INPUT RECORDS:

(** Nothing is loaded. *)
Lemma emptied_started c s : setting_ok c -> emptied c s ->
  (cf_dump c =? 1) && negb (cf_blog_on c =? 1) = false \/ dk_db d = None -> log_holds (cf_blog_on c =? 1) s [] -> started c s.
Proof.
  intros S E Hn Hl. pose proof (emptied_good c s S E). pose proof (emptied_store c s E) as Hst. destruct E as [E1 E2 _ _ _].
  split; [done..| |done]. unfold loads. destruct Hn as [->| ->]; [done|by destruct (_ && _)].
Qed.

(** A dump is loaded. *)
Lemma loaded_started c s s0 s1 : setting_ok c -> emptied c s -> cf_dump c = 1 -> cf_blog_on c <> 1 ->
  source_ok c s0 -> dk_db d = Some (r_file s0) -> load_frame s s1 -> svr_inv s1 ->
  dview <$> sv_db s1 = dview <$> sv_db s0 -> eview <$> sv_expdb s1 = eview <$> sv_expdb s0 -> started c s1.
Proof.
  intros S [E1 E2 E3 E4 E5] Ed Hb Hs Hf (l & e & m & ->) I V1 V2. split; [|done|done| |].
  - apply start_good; [done|..]; cbn; rewrite ?E1; try done; [|apply S].
    intros j Hj. unfold aexp, store. cbn [a_exp]. rewrite V2. by apply (so_lone _ _ Hs).
  - unfold loads. rewrite Ed, (proj2 (Z.eqb_neq _ _) Hb). cbn. rewrite Hf. by exists s0.
  - by rewrite (proj2 (Z.eqb_neq _ _) Hb).
Qed.

(** The log, if there is one, is opened. *)
Lemma svr_blog_does c v {B} (k : bool -> ST mgr B) Q : start_ok c -> emptied c (ap_svr (v_user v)) ->
  (forall s n, let on := cf_blog_on c =? 1 in emptied c s -> log_holds on s [] ->
    does (k on) (v_set_user v (ap_set_calls (ap_set_svr (v_user v) s) n)) Q) ->
  does (b ← svr_blog o room fopen_ok rename_ok run_script d; k b) v Q.
Proof.
  intros S E HQ. apply does_bind. unfold svr_blog. apply does_get_app. rewrite (em_setting _ _ E).
  destruct (cf_blog_on c =? 1) eqn:Hb.
  - rewrite (st_blog_open _ S), (st_blog _ S) by lia. apply (does_lift _ tt); [done|]. apply does_ask.
    eapply does_lift; [apply blog_load_empty|]. apply does_mod_app, does_ret. cbn [w_svr w_set_conn fk_blog_init].
    apply (HQ _ (Datatypes.S (ap_calls (v_user v)))); [by destruct E|done].
  - apply does_ret. specialize (HQ (ap_svr (v_user v)) (ap_calls (v_user v)) E). cbv zeta in HQ.
    replace (v_set_user v _) with v in HQ; [by apply HQ|]. by destruct v as [[] ? ? ?].
Qed.

(** Up to the log. *)
Lemma svr_init_opens c v Q : os_ok o -> setting_ok c ->
  v = view (first_mgr d clock open next x c) ->
  (forall s calls, emptied c s -> does (b ← svr_blog o room fopen_ok rename_ok run_script d; svr_kdb d b) (v_start c s calls) Q) ->
  does (fk_svr_init o room fopen_ok rename_ok run_script d) v Q.
Proof.
  intros K S -> HQ. destruct (ok_fd o K open) as (F1 & F2 & _). pose proof (new_fd_le o open K). pose proof (st_conns _ S). pose proof (st_open _ S).
  pose proof (st_next _ S).
  assert (0 <= os_new_fd o open < fk_util_conns_to_files (cf_max_conns c)) as Hfd by (unfold fk_util_conns_to_files; lia).
  unfold fk_svr_init, first_mgr, view. cbn. rewrite !fmap_empty. apply does_bind. unfold svr_fields. apply does_ask, does_ask, does_mod_app, does_tail, does_mod_app, does_ret. cbn.
  apply does_bind. unfold svr_listen. rewrite (st_listen _ S). apply (does_lift _ tt); [done|]. apply does_get_app. cbn. cbv zeta.
  apply does_mod_app. cbn. apply does_new_addr. cbn. apply does_bind. eapply does_new_io; [done|done|by left|]. cbn.
  apply does_bind. eapply does_add_io; [apply lookup_insert_eq| |].
  { intros id cb. cbn. rewrite lookup_insert_Some, lookup_empty. by intros [[_ ?]|[_ ?]]. }
  cbn. rewrite insert_insert_eq. apply does_new_addr. cbn. unfold get_time. apply does_on_svr. eapply wp_eq; [done|]. cbn.
  apply does_bind. eapply does_new_tm; [done|]. cbn. apply does_bind. eapply does_add_tm; [apply lookup_insert_eq|]. cbn.
  rewrite insert_insert_eq. apply does_ret. unfold svr_dbs. apply does_mod_app. cbn. apply does_bind. unfold fk_lua_init. apply does_ask. cbn.
  apply does_tail, does_mod_app, does_ret. cbn. set (s0 := sv_set_lua_conn _ _).
  replace (next + 1 + 1) with (next + 2) by lia.
  match goal with |- does _ ?v' _ => change v' with (v_start c s0 3) end.
  assert (emptied c s0) as E0.
  { split; try done; cbn; unfold sv_dbcnt; cbn; by eexists. }
  by apply HQ.
Qed.

Lemma svr_init_does c v : os_ok o -> start_ok c ->
  v = view (first_mgr d clock open next x c) ->
  does (fk_svr_init o room fopen_ok rename_ok run_script d) v
    (fun _ v' => exists s calls, v' = v_start c s calls /\ started c s).
Proof.
  intros K S Hv. apply (svr_init_opens c); [done|apply S|done|]. clear v Hv. intros s0 calls E0.
  apply (svr_blog_does c); [done|exact E0|]. intros s n on E Hl. subst on.
  change (v_set_user _ _) with (v_start c s n). clear E0 s0.
  unfold svr_kdb. apply does_get_app. cbn [v_start v_user ap_svr]. rewrite (em_setting _ _ E).
  destruct (_ && _) eqn:Hd; [|apply does_ret; exists s, n; split; [done|]; apply (emptied_started c s S E); auto].
  apply andb_true_iff in Hd as [Hd1%Z.eqb_eq Hd2%negb_true_iff%Z.eqb_neq].
  destruct (st_db _ S) as [Hn|(s1 & Hs1 & Hf)].
  - rewrite Hn. apply (does_lift _ (Loaded s)); [done|]. apply does_tail, does_mod_app, does_ret. exists s, n.
    split; [done|]. apply (emptied_started c s S E); auto.
  - rewrite Hf. destruct (kdb_load_ok s1 s (so_dumpable _ _ Hs1)) as (s2 & El & Fr & I & V1 & V2).
    { rewrite (so_dbcnt _ _ Hs1). destruct E. split; [|done|done]. unfold sv_dbcnt. by rewrite em_setting0. }
    apply (does_lift _ (Loaded s2)); [done|]. apply does_tail, does_mod_app, does_ret. exists s2, n.
    split; [done|]. by apply (loaded_started c s s1 s2 S E).
Qed.

Lemma start_does c : os_ok o -> start_ok c ->
  mpx_ok (fk_util_conns_to_files (cf_max_conns c)) x -> (forall fd, watch x fd = 0) ->
  exists s0 s calls, server_start o room fopen_ok rename_ok run_script d clock open next x c = Some (tt, s0) /\ ev_inv s0 /\
    view s0 = v_start c s calls /\ started c s.
Proof.
  intros K S Hm Hw. pose proof (st_conns _ S).
  assert (ev_inv (first_mgr d clock open next x c)) as I0.
  { apply ev_init_inv; [apply malloced_unwritten; unfold fk_util_conns_to_files; lia..|done|done]. }
  destruct (svr_init_does c _ K S eq_refl _ I0 eq_refl) as ([] & s0 & E & C & s & calls & V & G).
  exists s0, s, calls. split; [exact E|]. split; [by eapply calls_ok|done].
Qed.
End start.
Lemma server_serialises_witness : co_out (ex_co (ex_finished ex_log_conf)) = Some <$> (lit "+OK" ++ CRLF ++ lit "$1" ++ CRLF ++ lit "v" ++ CRLF) /\
  bf_data (sv_blog (ap_svr (ev_user (ex_finished ex_log_conf)))) = Some <$> encode [lit "SET"; lit "k"; lit "v"] /\
  exists first h log, loads ex_disk ex_log_conf first /\
    history (disk_of 4096) true true ex_no_script true 1 (fun n => fk_util_tv2millis (sv_clock (ap_svr (ev_user (ex_finished ex_log_conf))) n)) first h (store (ap_svr (ev_user (ex_finished ex_log_conf)))) log /\
    log_holds true (ap_svr (ev_user (ex_finished ex_log_conf))) log /\
    (forall id, exists n, requests_of id h `prefix_of` reqs (feed (init []) (sent_by ex_os id n))) /\
    (forall id co, ap_conns (ev_user (ex_finished ex_log_conf)) !! id = Some co -> exists m q,
      sent_by ex_os id (co_reads co) = m ++ stream (co_in co) /\
      requests (feed (init []) m) = (requests_of id h, FK_SVR_OK, q) /\
      co_out co ++ payload (c_wbuf (co_conn co)) = replies_of id h /\ c_db_idx (co_conn co) = selected id h).
Proof.
  split; [vm_compute; reflexivity|]. split; [vm_compute; reflexivity|].
  exact (server_serialises ex_os (disk_of 4096) true true 3 ex_no_script ex_disk ex_clock ex_open 1 ex_watch ex_log_conf (ex_finished ex_log_conf)
    ex_run_ok (proj2 ex_log_reached)).
Defined.

Lemma ex_watched : 4 ∈ sl_saved_wset (ev_iompx (ex_answered ex_log_conf)).
Proof. refine (bool_decide_eq_true_1 (4 ∈ sl_saved_wset (ev_iompx (ex_answered ex_log_conf))) _). vm_compute. reflexivity. Qed.

Lemma server_never_stuck_witness : ex_reached ex_log_conf (ex_answered ex_log_conf) /\ exists rt s', ex_dispatch (SelectReady 1 ∅ {[4]}) (ex_answered ex_log_conf) = Some (rt, s').
Proof.
  split; [exact (proj1 ex_log_reached)|].
  destruct (server_never_stuck ex_os (disk_of 4096) true true 3 ex_no_script ex_disk ex_clock ex_open 1 ex_watch ex_log_conf ex_run_ok) as [_ H].
  destruct (H (ex_answered ex_log_conf) (proj1 ex_log_reached)) as (_ & _ & _ & Ht).
  destruct (Ht (SelectReady 1 ∅ {[4]})) as [H1 H2].
  2: { destruct H1 as (rt & s' & E & _); [|exists rt, s'; exact E]. apply H2, select_reports; [apply empty_subseteq|].
    apply singleton_subseteq_l. exact ex_watched. }
  assert (fk_ev_get_nearest_tmev (ex_answered ex_log_conf) <> None) as Hn by (vm_compute; congruence). intros pto Hp Hpto. exact (Hn (proj1 Hp Hpto)).
Defined.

THE PROBLEM: The listing above holds a line with "intros j Hj." and a line with "(forall s n, let". Print the stretch from the first through the second, exactly and alone.

ANSWER TO THIS EXERCISE:
    intros j Hj. unfold aexp, store. cbn [a_exp]. rewrite V2. by apply (so_lone _ _ Hs).
  - unfold loads. rewrite Ed, (proj2 (Z.eqb_neq _ _) Hb). cbn. rewrite Hf. by exists s0.
  - by rewrite (proj2 (Z.eqb_neq _ _) Hb).
Qed.

(** The log, if there is one, is opened. *)
Lemma svr_blog_does c v {B} (k : bool -> ST mgr B) Q : start_ok c -> emptied c (ap_svr (v_user v)) ->
  (forall s n, let on := cf_blog_on c =? 1 in emptied c s -> log_holds on s [] ->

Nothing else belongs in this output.